Stored data:
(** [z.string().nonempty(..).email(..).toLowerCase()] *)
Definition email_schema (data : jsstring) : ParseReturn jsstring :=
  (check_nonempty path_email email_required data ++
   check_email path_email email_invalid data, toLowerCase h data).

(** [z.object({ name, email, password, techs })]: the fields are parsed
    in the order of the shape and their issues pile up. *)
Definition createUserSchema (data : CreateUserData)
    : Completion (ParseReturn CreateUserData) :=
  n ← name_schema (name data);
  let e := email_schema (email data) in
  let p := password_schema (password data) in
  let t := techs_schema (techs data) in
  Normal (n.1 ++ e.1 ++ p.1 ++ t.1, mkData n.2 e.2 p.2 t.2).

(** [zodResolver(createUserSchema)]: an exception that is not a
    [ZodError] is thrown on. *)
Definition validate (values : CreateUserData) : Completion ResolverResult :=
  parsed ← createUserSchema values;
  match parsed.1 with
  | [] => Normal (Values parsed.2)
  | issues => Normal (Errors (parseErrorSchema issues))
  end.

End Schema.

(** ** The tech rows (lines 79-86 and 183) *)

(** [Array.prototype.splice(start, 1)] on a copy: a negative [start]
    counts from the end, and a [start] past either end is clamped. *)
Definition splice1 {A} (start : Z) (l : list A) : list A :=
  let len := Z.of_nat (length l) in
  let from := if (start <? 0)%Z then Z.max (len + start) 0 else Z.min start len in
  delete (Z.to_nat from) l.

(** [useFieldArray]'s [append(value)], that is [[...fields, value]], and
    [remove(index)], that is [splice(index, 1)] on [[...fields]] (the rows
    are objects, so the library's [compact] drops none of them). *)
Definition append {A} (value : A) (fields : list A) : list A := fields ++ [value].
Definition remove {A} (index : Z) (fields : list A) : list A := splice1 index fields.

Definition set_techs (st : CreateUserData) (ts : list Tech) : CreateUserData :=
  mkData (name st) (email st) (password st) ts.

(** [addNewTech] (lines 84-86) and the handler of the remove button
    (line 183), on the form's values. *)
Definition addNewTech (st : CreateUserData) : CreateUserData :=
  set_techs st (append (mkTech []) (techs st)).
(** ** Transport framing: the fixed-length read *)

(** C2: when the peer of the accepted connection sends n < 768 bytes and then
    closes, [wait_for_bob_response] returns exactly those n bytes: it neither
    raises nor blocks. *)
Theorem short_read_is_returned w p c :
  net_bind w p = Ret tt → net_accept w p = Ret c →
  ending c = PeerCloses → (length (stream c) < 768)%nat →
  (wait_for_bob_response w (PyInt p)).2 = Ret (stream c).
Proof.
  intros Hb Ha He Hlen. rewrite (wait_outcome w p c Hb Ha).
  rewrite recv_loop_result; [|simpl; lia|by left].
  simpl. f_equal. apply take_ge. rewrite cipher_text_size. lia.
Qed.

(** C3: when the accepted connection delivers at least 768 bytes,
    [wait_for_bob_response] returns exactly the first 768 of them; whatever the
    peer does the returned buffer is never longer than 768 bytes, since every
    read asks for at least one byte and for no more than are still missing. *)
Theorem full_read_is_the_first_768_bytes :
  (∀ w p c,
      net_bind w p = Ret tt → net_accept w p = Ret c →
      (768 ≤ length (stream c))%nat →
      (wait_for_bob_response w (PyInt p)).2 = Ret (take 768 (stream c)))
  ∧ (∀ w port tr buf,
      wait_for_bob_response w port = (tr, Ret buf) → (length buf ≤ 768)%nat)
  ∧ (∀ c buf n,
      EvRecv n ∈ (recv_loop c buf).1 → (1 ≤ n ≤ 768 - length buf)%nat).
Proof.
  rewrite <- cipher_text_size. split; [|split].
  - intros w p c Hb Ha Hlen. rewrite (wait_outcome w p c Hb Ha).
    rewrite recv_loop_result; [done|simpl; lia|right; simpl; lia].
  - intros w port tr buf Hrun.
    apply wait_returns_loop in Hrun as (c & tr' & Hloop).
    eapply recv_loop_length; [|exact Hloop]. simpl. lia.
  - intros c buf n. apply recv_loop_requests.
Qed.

▸ WHAT THE TASK REQUIRES
Copy here each line of the preceding records with "lines" in it.

▸ REPLY TO THE TASK
(** ** The tech rows (lines 79-86 and 183) *)
(** [addNewTech] (lines 84-86) and the handler of the remove button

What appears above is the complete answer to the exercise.